For a mid-range garage, the average build cost is $50,000 which includes a double garage, seal concrete floor, plasterboard walls, automated garage door, electricity and maybe running water. Some clients will also choose have plasterboard put on top to form a ceiling, but it all depends on your needs – without it means you could utilise that space as storage.
How much will it cost to build a high-end garage?
For a high-end garage, the average build can start at $60,000 and then go up from there dependant on added amenities. With this price range, you’ll be able to get more parking spots, added space for office, bathroom, storage and it will be powered. The flooring could be a combination of garage carpet or polished concrete, the options available become a lot more at this price range. You’ll also have more choice with the material of the roof, exterior and garage door.
|High-End Garage||$60,000 +|
How about the cost of building an attached garage?
For an attached garage, we would normally classify it as an extension and there are more factors to consider due to changes to be made to an existing property.

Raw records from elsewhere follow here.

(* ===== verification/Progress.v ===== *)
(** * Every call returns (conn.go)

    The locks of a connection cannot deadlock, and no schedule keeps a call from
    returning: from any reachable state, the calls that are under way come to
    their end in a bounded number of steps, in whatever order the goroutines
    take them. *)

From stdpp Require Import functions.
From S2P Require Import Prelude Gcm Gmsm Toy NetIO Record Framing KeySchedule GoLib.
From S2P Require Import CsvReport CsvVerify CsvMock CsvClient Asn1 Evidence Gx509 Provider Cert.
From S2P Require Import Config Verifier Handshake Session Effects Conn ConnState Stream Duplex.
From S2P Require Import Goroutines Exclusion.

(** ** Deadlock *)

Definition in_call (pc : PC) : bool :=
  match pc with Idle | Finished _ => false | _ => true end.

Section progress.
Context `{SM3Laws, SM4Laws, HKDFLaws, X509, SM2Laws, !NoPanics} {W : Type}.
Implicit Types (c : Conn W) (m : Shared W) (s : System W).

Definition can_advance s (i : nat) : Prop := is_Some (advance i (sy_ths s i) (sy_shared s)).

(** The goroutine [i] waits for a lock that [j] holds. *)
Definition waits_on s (i j : nat) : Prop :=
  exists l, waits_for (sy_ths s i) (sy_conn s) = Some l /\ sh_locks (sy_shared s) l = Some j.

Lemma advance_enabled i pc m :
  in_call pc = true -> pc <> Crashed ->
  (forall l, waits_for pc (sh_conn m) = Some l -> sh_locks m l = None) -> is_Some (advance i pc m).
Proof.
  intros Hin Hcr Hw. destruct pc as [|su ctx k hs|n rd|t b wr|cl|r|]; try done; cbn [advance waits_for] in *.
  - destruct hs; cbn [advance_handshake]; try (by eexists); [unfold acquire; by rewrite (Hw _ eq_refl)|].
    destruct (if cn_isServer _ then _ else _). by eexists.
  - destruct rd; cbn [advance_read]; try (by eexists).
    + unfold acquire. by rewrite (Hw _ eq_refl).
    + by destruct (0 <? _).
    + by destruct (read_round _ _).
  - destruct wr; cbn [advance_write]; try (by eexists).
    + unfold acquire. by rewrite (Hw _ eq_refl).
    + destruct (0 <? _); [|by eexists]. by destruct (out_Seal _ _ _).
    + by destruct (on_raw _ _).
  - destruct cl; cbn [advance_close]; try (by eexists).
    + destruct (cn_closeOnce _); [by eexists|]. unfold acquire. by rewrite (Hw _ eq_refl).
    + unfold acquire. by rewrite (Hw _ eq_refl).
    + by destruct (out_Seal _ _ _).
    + by destruct (on_raw _ _).
    + by destruct (on_raw _ _).
Qed.

(** Who holds a lock waits for none, or for [writeMu] with [closeOnce] in hand. *)
Lemma holder_waits pc c l l' :
  has_lock pc l = true -> waits_for pc c = Some l' -> l = CloseOnce /\ l' = WriteMu.
Proof.
  destruct pc as [|su ctx k []|n []|t b []|[]|r|], l; cbn; try done; try (by intros _ [= <-]);
    destruct (cn_closeOnce c); done.
Qed.

Lemma waits_end c s i :
  conn_inv c -> provider_ok c -> rtc sys_step (at_rest c) s -> in_call (sy_ths s i) = true ->
  sy_ths s i <> Crashed /\
  (can_advance s i \/
   exists j, waits_on s i j /\ (can_advance s j \/ exists k, waits_on s j k /\ can_advance s k)).
Proof.
  intros Hi Hc Hs Hin. pose proof (sys_reachable_inv c s Hi Hc Hs) as [Hl Hp _ _ _ _].
  assert (forall j, sy_ths s j <> Crashed) as Hcr by (intros j E; by pose proof (Hp j) as Hpj; rewrite E in Hpj).
  assert (forall j, in_call (sy_ths s j) = true -> can_advance s j \/ exists k, waits_on s j k) as Hstep.
  { intros j Hj. destruct (waits_for (sy_ths s j) (sy_conn s)) as [l|] eqn:Ew.
    - destruct (sh_locks (sy_shared s) l) as [k|] eqn:Ek; [right; by exists k, l|].
      left. apply advance_enabled; [done|done|]. intros l' E. unfold sy_conn in Ew. congruence.
    - left. apply advance_enabled; [done|done|]. intros l' E. unfold sy_conn in Ew. congruence. }
  assert (forall j l, has_lock (sy_ths s j) l = true -> in_call (sy_ths s j) = true) as Hhold
    by (intros j l; by destruct (sy_ths s j)).
  split; [done|]. destruct (Hstep i Hin) as [?|(j & l & Hw & Hj)]; [by left|right]. exists j.
  split; [by exists l|]. apply Hl in Hj. destruct (Hstep j (Hhold _ _ Hj)) as [?|(k & l' & Hw' & Hk)]; [by left|right].
  exists k. split; [by exists l'|]. apply Hl in Hk.
  destruct (holder_waits _ _ _ _ Hj Hw') as [-> ->].
  destruct (Hstep k (Hhold _ _ Hk)) as [?|(k' & l'' & Hw'' & _)]; [done|].
  by destruct (holder_waits _ _ _ _ Hk Hw'').
Qed.

(** C18. No deadlock: in every reachable state a goroutine that is in a call has
    not panicked, and can take its next step, or waits for a lock whose holder
    can, or waits behind a [Close] that itself waits for the writer, who can. *)
Theorem no_deadlock c s i :
  conn_inv c -> provider_ok c -> rtc sys_step (at_rest c) s -> in_call (sy_ths s i) = true ->
  sy_ths s i <> Crashed /\
  (can_advance s i \/
   exists j, waits_on s i j /\ (can_advance s j \/ exists k, waits_on s j k /\ can_advance s k)).
Proof. apply waits_end. Qed.

(** ** Termination *)

(** The steps that a call has before it at most, besides the records it reads. *)
Definition weight_next (k : Next) : nat :=
  match k with ThenReturn => 0 | ThenRead _ => 4 | ThenWrite b => 3 + 2 * length b end.
Definition weight (pc : PC) : nat :=
  match pc with
  | Idle | Finished _ | Crashed => 0
  | InHandshake _ _ k hs =>
      weight_next k +
      match hs with
      | HsLoad => 9 | HsLock => 8 | HsCheck => 7 | HsRun => 6 | HsSetIn _ => 5 | HsSetOut _ => 4 | HsSetPeer _ => 3
      | HsStore => 2 | HsFail _ => 2 | HsUnlock _ => 1
      end
  | InRead _ rd => match rd with RdLock => 4 | RdBuf => 3 | RdRound => 2 | RdUnlock _ => 1 end
  | InWrite _ b wr =>
      match wr with
      | WrLock => 3 + 2 * length b | WrLoop => 2 + 2 * length b | WrSend _ _ => 1 + 2 * length b | WrUnlock _ => 1
      end
  | InClose cl =>
      match cl with
      | ClOnce => 9 | ClLoad => 8 | ClLock => 7 | ClSeal => 6 | ClDeadline _ => 5 | ClSend _ => 4 | ClUnlock _ => 3
      | ClRaw _ => 2 | ClStore _ => 1
      end
  end%nat.

Definition rx_length c : nat := length (conn_rx (cn_raw c)).

Lemma weight_proceed k r : (weight (proceed k r) <= weight_next k)%nat.
Proof. destruct r as [u|e|], k as [|n|b]; cbn; try lia. destruct (n =? 0); cbn [weight]; lia. Qed.

Lemma taken_from_length recs rx rest : taken_from recs rx rest -> (length rest <= length rx)%nat.
Proof. induction 1 as [lost rest|lost rec recs rx rest _ IH]; rewrite !length_app; lia. Qed.

Lemma handshake_rx ctx su c :
  provider_ok c ->
  (length (conn_rx (if cn_isServer c then ServerHandshakeContext ctx su (cn_cfg c) (cn_world c)
              else ClientHandshakeContext ctx su (cn_cfg c) (cn_world c)).2.1) <= rx_length c)%nat.
Proof.
  intros Hc. unfold rx_length, cn_raw. destruct (cn_isServer c).
  - destruct (server_run ctx su (cn_cfg c) (cn_world c) Hc) as (_ & [[got Hg] _ _ _ _ _ _] & _).
    cbn in Hg. rewrite Hg, length_app. lia.
  - destruct (runs_client ctx su (cn_cfg c) Hc (cn_world c) Logic.I) as (_ & Hr & _).
    destruct Hr as [[got Hg] _ _ _ _ _ _].
    apply (f_equal length) in Hg. rewrite length_app in Hg. rewrite Hg. apply Nat.le_add_l.
Qed.

Lemma lighter_writer {A} (mm : stM (Conn W) A) (f : result A -> PC) m pc' m' w :
  blind over_writer mm -> (forall r, (weight (f r) < w)%nat) ->
  (let '(r, c') := mm (sh_conn m) in goto m (f r) c') = Some (pc', m') ->
  (weight pc' + rx_length (sh_conn m') < w + rx_length (sh_conn m))%nat.
Proof.
  intros Hb Hw Ha. pose proof (writer_frame mm (sh_conn m) Hb) as Hf.
  destruct (mm (sh_conn m)) as [r c']. injection Ha as <- <-. cbn in *. rewrite Hf.
  change (rx_length (over_writer (sh_conn m) c')) with (rx_length (sh_conn m)). pose proof (Hw r). lia.
Qed.

(** Every step brings the end nearer. *)
Lemma advance_lighter i pc m pc' m' :
  advance i pc m = Some (pc', m') -> pc_ok pc (sh_conn m) -> provider_ok (sh_conn m) ->
  (cn_handshakeDone (sh_conn m) = true -> conn_inv (sh_conn m)) ->
  (weight pc' + rx_length (sh_conn m') < weight pc + rx_length (sh_conn m))%nat.
Proof.
  intros Ha Hp Hc Hi. destruct pc as [|su ctx k hs|n rd|t b wr|cl|r|]; try done; cbn [advance] in Ha;
    [destruct hs; cbn [advance_handshake] in Ha|destruct rd; cbn [advance_read] in Ha
    |destruct wr; cbn [advance_write] in Ha|destruct cl; cbn [advance_close] in Ha].
  all: try (unfold acquire in Ha; destruct (sh_locks m _); [done|]).
  all: try (injection Ha as <- <-; unfold rx_length, cn_raw; cbn; lia).
  - apply goto_inv in Ha as [-> ->]. pose proof (weight_proceed k (Ok tt)).
    destruct (cn_handshakeDone _); unfold rx_length; cbn [weight sh_conn set_conn]; lia.
  - injection Ha as <- <-. unfold rx_length. destruct (cn_handshakeDone _); [|destruct (cn_handshakeErr _)];
      cbn [weight sh_conn set_conn]; lia.
  - pose proof (handshake_rx ctx su (sh_conn m) Hc) as Hrx. destruct (if cn_isServer _ then _ else _) as [res world].
    injection Ha as <- <-. unfold rx_length in *. cbn in Hrx. destruct res; unfold cn_raw at 1; cbn; lia.
  - assert (pc' = proceed k r /\ m' = set_lock m HandshakeMutex None) as [-> ->] by (by injection Ha as <- <-).
    pose proof (weight_proceed k r). unfold rx_length. cbn [weight sh_conn set_lock]. lia.
  - destruct (0 <? _); injection Ha as <- <-; unfold rx_length, cn_raw; cbn; lia.
  - destruct Hp as [[Hn Hd] Hb]. destruct (rd_in _ (live_ready _ (conj (Hi Hd) Hd))) as (rc & Hin & Hok).
    destruct (read_round_ok n _ rc Hn Hin Hok Hb) as ((msgs & [(_ & _ & recs & _ & _ & _ & Ht) _ _ _ _] & _) & Hr & _).
    destruct (read_round n (sh_conn m)) as [r c']. injection Ha as <- <-. apply taken_from_length in Ht.
    unfold rx_length. cbn in *. destruct r as [[d|]|e|]; cbn; [lia|destruct Hr; lia|lia..].
  - destruct (Z.ltb_spec 0 (zlen b)); [|injection Ha as <- <-; unfold rx_length, cn_raw; cbn; lia].
    eapply lighter_writer; [apply (blind_out_Seal)| |exact Ha]. intros [d|e|]; cbn; lia.
  - destruct Hp as [Hd Hch]. unfold zlen in Hch. eapply lighter_writer; [apply blind_writeFull| |exact Ha].
    intros [d|e|]; cbn; [|lia..]. unfold drop_z. rewrite length_drop. lia.
  - destruct (cn_closeOnce _); [injection Ha as <- <-; unfold rx_length, cn_raw; cbn; lia|].
    unfold acquire in Ha. destruct (sh_locks m _); [done|]. injection Ha as <- <-. unfold rx_length, cn_raw; cbn; lia.
  - injection Ha as <- <-. unfold rx_length, cn_raw. destruct (_ && _); cbn; lia.
  - eapply lighter_writer; [apply blind_out_Seal| |exact Ha]. intros [d|e|]; cbn; lia.
  - eapply lighter_writer; [apply blind_set_deadline| |exact Ha]. intros [d|e|]; cbn; lia.
  - eapply lighter_writer; [apply blind_writeFull| |exact Ha]. intros [d|e|]; cbn; lia.
  - injection Ha as <- <-. cbn. change (rx_length (set_closeErr _ _)) with (rx_length (sh_conn m)). lia.
Qed.

(** One step of a goroutine that is in a call; no new calls. *)
Inductive adv_step s : System W -> Prop :=
| adv_one i pc m :
    advance i (sy_ths s i) (sy_shared s) = Some (pc, m) ->
    adv_step s (Build_System (<[i:=pc]> (sy_ths s)) m (sy_hist s)).

(** The steps that all calls under way, those of the goroutines [gs], can take. *)
Definition steps_left (gs : list nat) s : nat :=
  sum_list ((fun i => weight (sy_ths s i)) <$> gs) + rx_length (sy_conn s).

Lemma adv_step_sys s s' : adv_step s s' -> sys_step s s'.
Proof. intros [i pc m Ha]. by constructor. Qed.

Lemma sum_weights_insert (gs : list nat) (ths : nat -> PC) i pc :
  NoDup gs -> i ∈ gs ->
  (sum_list ((fun j => weight (<[i:=pc]> ths j)) <$> gs) + weight (ths i) =
   sum_list ((fun j => weight (ths j)) <$> gs) + weight pc)%nat.
Proof.
  induction 1 as [|j gs Hj Hnd IH]; [by intros ?%elem_of_nil|]. intros Hi. cbn.
  destruct (decide (i = j)) as [->|Hne].
  - rewrite fn_lookup_insert.
    assert (((fun j0 => weight (<[j:=pc]> ths j0)) <$> gs) = ((fun j0 => weight (ths j0)) <$> gs)) as ->; [|lia].
    apply list_fmap_ext. intros n j' Hj'. rewrite fn_lookup_insert_ne; [done|].
    intros ->. by apply Hj, list_elem_of_lookup_2 with n.
  - rewrite fn_lookup_insert_ne by done. apply elem_of_cons in Hi as [?|Hi]; [done|]. specialize (IH Hi). lia.
Qed.

Lemma adv_step_left (gs : list nat) s s' :
  sys_inv s -> NoDup gs -> (forall i, i ∉ gs -> in_call (sy_ths s i) = false) -> adv_step s s' ->
  (steps_left gs s' < steps_left gs s)%nat /\ forall i, i ∉ gs -> in_call (sy_ths s' i) = false.
Proof.
  intros Hs Hnd Hall [i pc m Ha]. pose proof Hs as [Hl Hp Hi Hc _ _].
  assert (i ∈ gs) as Hin.
  { destruct (decide (i ∈ gs)) as [|Hn]; [done|]. apply Hall in Hn. by destruct (sy_ths s i). }
  assert (cn_handshakeDone (sy_conn s) = true -> conn_inv (sy_conn s)) as Hid by (by apply settled_live).
  pose proof (advance_lighter _ _ _ _ _ Ha (Hp i) Hc Hid) as Hlt.
  pose proof (sum_weights_insert gs (sy_ths s) i pc Hnd Hin) as Hsum.
  split; [unfold steps_left, sy_conn in *; cbn in *; lia|]. cbn. intros j Hj. rewrite fn_lookup_insert_ne; [by apply Hall|].
  by intros ->.
Qed.

(** C19. Every call returns: from any reachable state and under any schedule, the
    calls that are under way end.  The steps they can still take are bounded, by
    a number that the data still to be read and to be written determines, and
    when none of them can take a step each has its result. *)
Theorem calls_return c s (gs : list nat) :
  conn_inv c -> provider_ok c -> rtc sys_step (at_rest c) s ->
  NoDup gs -> (forall i, i ∉ gs -> in_call (sy_ths s i) = false) ->
  (forall k s', nsteps adv_step k s s' -> (k <= steps_left gs s)%nat) /\
  (forall s', rtc adv_step s s' -> (forall s'', ~ adv_step s' s'') ->
     forall i, in_call (sy_ths s' i) = false).
Proof.
  intros Hi Hc Hs Hnd Hall. split.
  - intros k. revert s Hs Hall. induction k as [|k IH]; intros s Hs Hall s' Hk; [lia|].
    inversion Hk as [|? ? s1 ? H1' Hk']; subst. clear Hk.
    destruct (adv_step_left gs s s1) as [Hlt Hall1]; [by apply (sys_reachable_inv c)|done..|].
    assert (k <= steps_left gs s1)%nat; [|lia]. apply (IH s1) with s'; [|done..].
    eapply rtc_r; [exact Hs|by apply adv_step_sys].
  - intros s' Hss' Hstuck i. destruct (in_call (sy_ths s' i)) eqn:E; [exfalso|done].
    assert (rtc sys_step (at_rest c) s') as Hs'.
    { etrans; [exact Hs|]. eapply rtc_subrel; [|exact Hss']. exact adv_step_sys. }
    assert (forall j, ~ can_advance s' j) as Hno.
    { intros j [[pc m] Ha]. eapply Hstuck. by econstructor. }
    destruct (waits_end c s' i Hi Hc Hs' E) as [_ [Ha|(j & _ & [Ha|(k & _ & Ha)])]]; by eapply Hno.
Qed.
End progress.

The cost of an attached garage, or if you’re converting an existing space to a garage can go from $60,000 – $100,000 +
Garage Door Costs
While there are double garage doors, which uncover both cars at once, it is more common to have one door for each vehicle stored in the garage so that each has its own access.
Garage doors come in several materials, each of which has attributes to consider:
Cost for single door
|Vinyl||$500 – $800|
|Aluminium||$750 – $1,500|
|Fiberglass||$1,050 – $2,150|
|Wood||$1,250 – $2,600|
|Steel||$1,400 – $2,100|
Garage Door Opener Costs
The price of a garage door opener varies depending on the model, but you can expect to pay between $300 and $500 supply and installed.
General Garage Building Process
Keeping in mind that this is just a basic process, every project is different and comes with it’s own challenges and there are a vast range of variables based on each and every clients needs.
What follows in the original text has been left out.